### WHAT IS BEING ASKED
The answer is the set of lines that include "where", copied from the data below.

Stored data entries
(** * git-split-diffs: the side-by-side diff transformer

    A shallow embedding of [src/iterSideBySideDiffs.ts] and the properties
    of its specification.

    Conventions of the embedding.
    - A JavaScript string is the list of its UTF-16 code units ([jstring]);
      [length], [slice], [padEnd], [indexOf], ... count code units, as the
      JavaScript methods do.
    - A width of the configuration is an integer of [Z]. A line number is an
      IEEE double that holds an integer, an infinity or NaN ([jsnum]):
      [parseInt] and [++] round to the nearest double, as the program does,
      and [toString] prints the shortest decimal that reads back as the
      double.
    - A generator is the finite list of the lines it yields, together with
      the exception that ended it, if any ([Gen]).
    - [Theme] (module [themes]) and [wrapLineByWord] (module
      [wrapLineByWord]) are not part of the translated file: the theme is a
      record of string functions, the wrapper a function parameter. *)

From Stdlib Require Import ZArith List Bool Lia String Ascii DecimalString.
Import ListNotations.
Local Open Scope Z_scope.

(** ** JavaScript strings and numbers *)

Module JS.

Definition jstring := list N.

(** The code units of an ASCII literal. *)
Definition lit (s : String.string) : jstring :=
  map N_of_ascii (list_ascii_of_string s).

Definition length (s : jstring) : Z := Z.of_nat (List.length s).

Fixpoint eqb (s t : jstring) : bool :=
  match s, t with
  | [], [] => true
  | c :: s', d :: t' => N.eqb c d && eqb s' t'
  | _, _ => false
  end.

(** [s.startsWith(p)] *)
Fixpoint startsWith (s p : jstring) {struct p} : bool :=
  match p with
  | [] => true
  | c :: p' =>
      match s with
      | [] => false
      | d :: s' => N.eqb d c && startsWith s' p'
      end
  end.

(** Relative index of [slice]: negative counts from the end. *)
Definition relIndex (len i : Z) : Z :=
  if i <? 0 then Z.max (len + i) 0 else Z.min i len.

(** [s.slice(b, e)] *)
Definition slice (s : jstring) (b e : Z) : jstring :=
  let from := relIndex (length s) b in
  let to := relIndex (length s) e in
  firstn (Z.to_nat (to - from)) (skipn (Z.to_nat from) s).

(** [s.slice(b)] *)
Definition sliceFrom (s : jstring) (b : Z) : jstring :=
  slice s b (length s).

(** [s.padEnd(n, c)] and [s.padStart(n, c)] for a one-unit filler. *)
Definition padEnd (s : jstring) (n : Z) (c : N) : jstring :=
  s ++ repeat c (Z.to_nat (n - length s)).

Definition padStart (s : jstring) (n : Z) (c : N) : jstring :=
  repeat c (Z.to_nat (n - length s)) ++ s.

Definition SPACE : N := 32%N.

(** [s.split(sep)] for a one-unit separator: never empty. *)
Fixpoint split (sep : N) (s : jstring) : list jstring :=
  match s with
  | [] => [[]]
  | c :: s' =>
      if N.eqb c sep then [] :: split sep s'
      else match split sep s' with
           | f :: fs => (c :: f) :: fs
           | [] => [[c]]
           end
  end.

(** First position at or after [i] where [p] occurs in [s], the text that
    starts at position [i]; -1 if none. *)
Fixpoint indexOfFrom (s p : jstring) (i : Z) : Z :=
  if startsWith s p then i
  else match s with
       | [] => -1
       | _ :: s' => indexOfFrom s' p (i + 1)
       end.

(** [s.indexOf(p, from)] *)
Definition indexOf (s p : jstring) (from : Z) : Z :=
  let k := Z.min (Z.max from 0) (length s) in
  indexOfFrom (skipn (Z.to_nat k) s) p k.
(** * logs_to_chatml: from Werewolf game logs to ChatML examples

    A shallow embedding of [logs_to_chatml.py]: the conversation formatter
    [format_conversation], the format-tolerant loader [load_games] and the
    example extractor inside [process_logs], followed by the properties of
    the specification that hold of them and the places where they do not.

    Python text is a sequence of Unicode code points; exceptions are values
    of a result type; the two accumulator lists of [process_logs] are an
    explicit state that survives an exception, as the lists do in Python.
    The decoder and the file system are parameters that return a value or
    raise any exception, so that what the loader catches and what it lets
    through is part of the model; memory is not. *)

From Stdlib Require Import String Ascii NArith ZArith DecimalString Bool List Lia.
Import ListNotations.

Set Implicit Arguments.

(** ** Python text *)

Module Py.

(** A character is its code point, a [str] the list of its characters. *)
Definition char := N.
Definition str := list char.

(** The text of an ASCII literal. *)
Definition lit (s : string) : str :=
  map N_of_ascii (list_ascii_of_string s).

Arguments lit s : simpl never.

Definition LF : char := 10%N.
Definition QUOTE : char := 34%N.

(** [txt s] is the literal [s] with every apostrophe standing for a double
    quote and every vertical bar for a line feed, to write texts that hold
    them legibly. *)
Definition txt (s : string) : str :=
  map (fun c => if N.eqb c 39 then QUOTE else if N.eqb c 124 then LF else c)
      (lit s).

Fixpoint str_eqb (a b : str) : bool :=
  match a, b with
  | [], [] => true
  | x :: a', y :: b' => N.eqb x y && str_eqb a' b'
  | _, _ => false
  end.

(** [str.startswith] and [str.endswith]. *)
Fixpoint startswith (s prefix : str) : bool :=
  match prefix, s with
  | [], _ => true
  | p :: prefix', c :: s' => N.eqb c p && startswith s' prefix'
  | _ :: _, [] => false
  end.

Definition endswith (s suffix : str) : bool :=
  startswith (rev s) (rev suffix).

(** [needle in hay] for two strings: [needle] occurs at some position. *)
Fixpoint contains (hay needle : str) : bool :=
  startswith hay needle ||
  match hay with
  | [] => false
  | _ :: hay' => contains hay' needle
  end.

(** The characters [str.strip] removes: those for which [str.isspace]
    holds. *)
Definition isspace (c : char) : bool :=
  ((9 <=? c) && (c <=? 13) || (28 <=? c) && (c <=? 32)
   || (c =? 133) || (c =? 160) || (c =? 5760)
   || (8192 <=? c) && (c <=? 8202)
   || (c =? 8232) || (c =? 8233) || (c =? 8239) || (c =? 8287)
   || (c =? 12288))%N.

Fixpoint lstrip (s : str) : str :=
  match s with
  | c :: s' => if isspace c then lstrip s' else s
  | [] => []
  end.

Definition rstrip (s : str) : str := rev (lstrip (rev s)).

Definition strip (s : str) : str := rstrip (lstrip s).

(** The line boundaries of [str.splitlines]; a carriage return followed by
    a line feed is one boundary. *)
Definition is_linebreak (c : char) : bool :=
  ((10 <=? c) && (c <=? 13) || (28 <=? c) && (c <=? 30)
   || (c =? 133) || (c =? 8232) || (c =? 8233))%N.

(** [splitlines_from cur s]: the lines of [s], the characters of the line
    being read kept reversed in [cur].  A last line without a boundary is
    kept only when it is not empty. *)
Fixpoint splitlines_from (cur : str) (s : str) : list str :=
  match s with
  | [] => match cur with [] => [] | _ => [rev cur] end
  | c :: s' =>
      if is_linebreak c then
        match s' with
        | d :: s'' =>
            if (N.eqb c 13 && N.eqb d 10)%bool
            then rev cur :: splitlines_from [] s''
            else rev cur :: splitlines_from [] s'
        | [] => rev cur :: splitlines_from [] s'
        end
      else splitlines_from (c :: cur) s'
  end.

Definition splitlines (s : str) : list str := splitlines_from [] s.

(** ** Python values

    The values [json.loads] builds.  A [dict] is the list of its items in
    insertion order, with pairwise distinct keys. *)

(** A float is kept as the decimal it was read from: [FDec neg m e] is the
    double nearest to [m * 10^e], negated when [neg].  The program never
    compares or computes with floats; it only tests them for zero. *)
Inductive float_value : Type :=
| FNaN
| FInf (neg : bool)
| FDec (neg : bool) (m : N) (e : Z).

#[local] Unset Elimination Schemes.
Inductive value : Type :=
| PyNone
| PyBool (b : bool)
| PyInt (n : Z)
| PyFloat (f : float_value)
| PyStr (s : str)
| PyList (l : list value)
| PyDict (d : list (str * value)).
#[local] Set Elimination Schemes.

Definition dict := list (str * value).

Fixpoint dict_lookup (d : dict) (k : str) : option value :=
  match d with
  | [] => None
  | (k', v) :: d' => if str_eqb k' k then Some v else dict_lookup d' k
  end.

(** [d[k] = v]: a key already there keeps its place. *)
Fixpoint dict_set (d : dict) (k : str) (v : value) : dict :=
  match d with
  | [] => [(k, v)]
  | (k', v') :: d' =>
      if str_eqb k' k then (k', v) :: d' else (k', v') :: dict_set d' k v
  end.

Definition isinstance_dict (v : value) : bool :=
  match v with PyDict _ => true | _ => false end.

(** A decimal that rounds to zero as a double: it is at most [2^-1075],
    half the least positive double. *)
Definition float_is_zero (f : float_value) : bool :=
  match f with
  | FNaN | FInf _ => false
  | FDec _ m e =>
      (m =? 0)%N ||
      match e with
      | Zneg p => (m * 2 ^ 1075 <=? 10 ^ Npos p)%N
      | _ => false
      end
  end.

(** Truth value testing, as [if v] and [v and w] do it. *)
Definition truthy (v : value) : bool :=
  match v with
  | PyNone => false
  | PyBool b => b
  | PyInt n => negb (n =? 0)%Z
  | PyFloat f => negb (float_is_zero f)
  | PyStr s => match s with [] => false | _ => true end
  | PyList l => match l with [] => false | _ => true end
  | PyDict d => match d with [] => false | _ => true end
  end.

(** ** Exceptions *)

Inductive exn : Type :=
| OSError
| UnicodeDecodeError
| JSONDecodeError
| RecursionError
| AttributeError
| TypeError
| ValueError
| KeyError.

(** [except json.JSONDecodeError] catches that exception only: of the
    others above none is a subclass of it. *)
Definition is_JSONDecodeError (e : exn) : bool :=
  match e with JSONDecodeError => true | _ => false end.

Inductive result (A : Type) : Type :=
| Ok (a : A)
| Raise (e : exn).
Arguments Raise {A} e.

(** [d.get(k, default)], and [v.get(k, default)] for any value [v]: only a
    [dict] has the method. *)
Definition dict_get (d : dict) (k : str) (default : value) : value :=
  match dict_lookup d k with
  | Some x => x
  | None => default
  end.

Definition get (v : value) (k : str) (default : value) : result value :=
  match v with
  | PyDict d => Ok (dict_get d k default)
  | _ => Raise AttributeError
  end.

(** [v[k]] for a string key [k]. *)
Definition getitem (v : value) (k : str) : result value :=
  match v with
  | PyDict d =>
      match dict_lookup d k with Some x => Ok x | None => Raise KeyError end
  | _ => Raise TypeError
  end.

(** The items a [for] loop or an unpacking draws from [v]: the elements of
    a list, the characters of a string, the keys of a dict. *)
Definition iter (v : value) : result (list value) :=
  match v with
  | PyList l => Ok l
  | PyStr s => Ok (map (fun c => PyStr [c]) s)
  | PyDict d => Ok (map (fun kv => PyStr (fst kv)) d)
  | _ => Raise TypeError
  end.

(** [a, b = v]. *)
Definition unpack2 (v : value) : result (value * value) :=
  match iter v with
  | Ok [a; b] => Ok (a, b)
  | Ok _ => Raise ValueError
  | Raise e => Raise e
  end.

Definition is_str (s : str) (v : value) : bool :=
  match v with PyStr t => str_eqb t s | _ => false end.

(** [s in v] for a string [s]: a substring of a string, an element of a
    list, a key of a dict. *)
Definition str_in (s : str) (v : value) : result bool :=
  match v with
  | PyStr t => Ok (contains t s)
  | PyList l => Ok (existsb (is_str s) l)
  | PyDict d => Ok (existsb (fun kv => str_eqb (fst kv) s) d)
  | _ => Raise TypeError
  end.

End Py.

(** ** The JSON decoder

    [json.loads] of the standard library, as its scanner reads a text.  It
    raises [JSONDecodeError] on a text that is not JSON and [ValueError] on
    an integer of more digits than [int] converts.  Its nesting is bounded
    by the length of the text and not by the recursion limit of the
    interpreter, which depends on the call stack.  The loader below is
    verified against any decoder, whatever it raises, [RecursionError]
    included; this one runs it on concrete files. *)

Module Json.
Import Py.

Definition is_ws (c : char) : bool :=
  ((c =? 32) || (c =? 9) || (c =? 10) || (c =? 13))%N.

Fixpoint skip_ws (s : str) : str :=
  match s with
  | c :: s' => if is_ws c then skip_ws s' else s
  | [] => []
  end.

### RESULT OF THIS EXERCISE
(** First position at or after [i] where [p] occurs in [s], the text that
    the specification that hold of them and the places where they do not.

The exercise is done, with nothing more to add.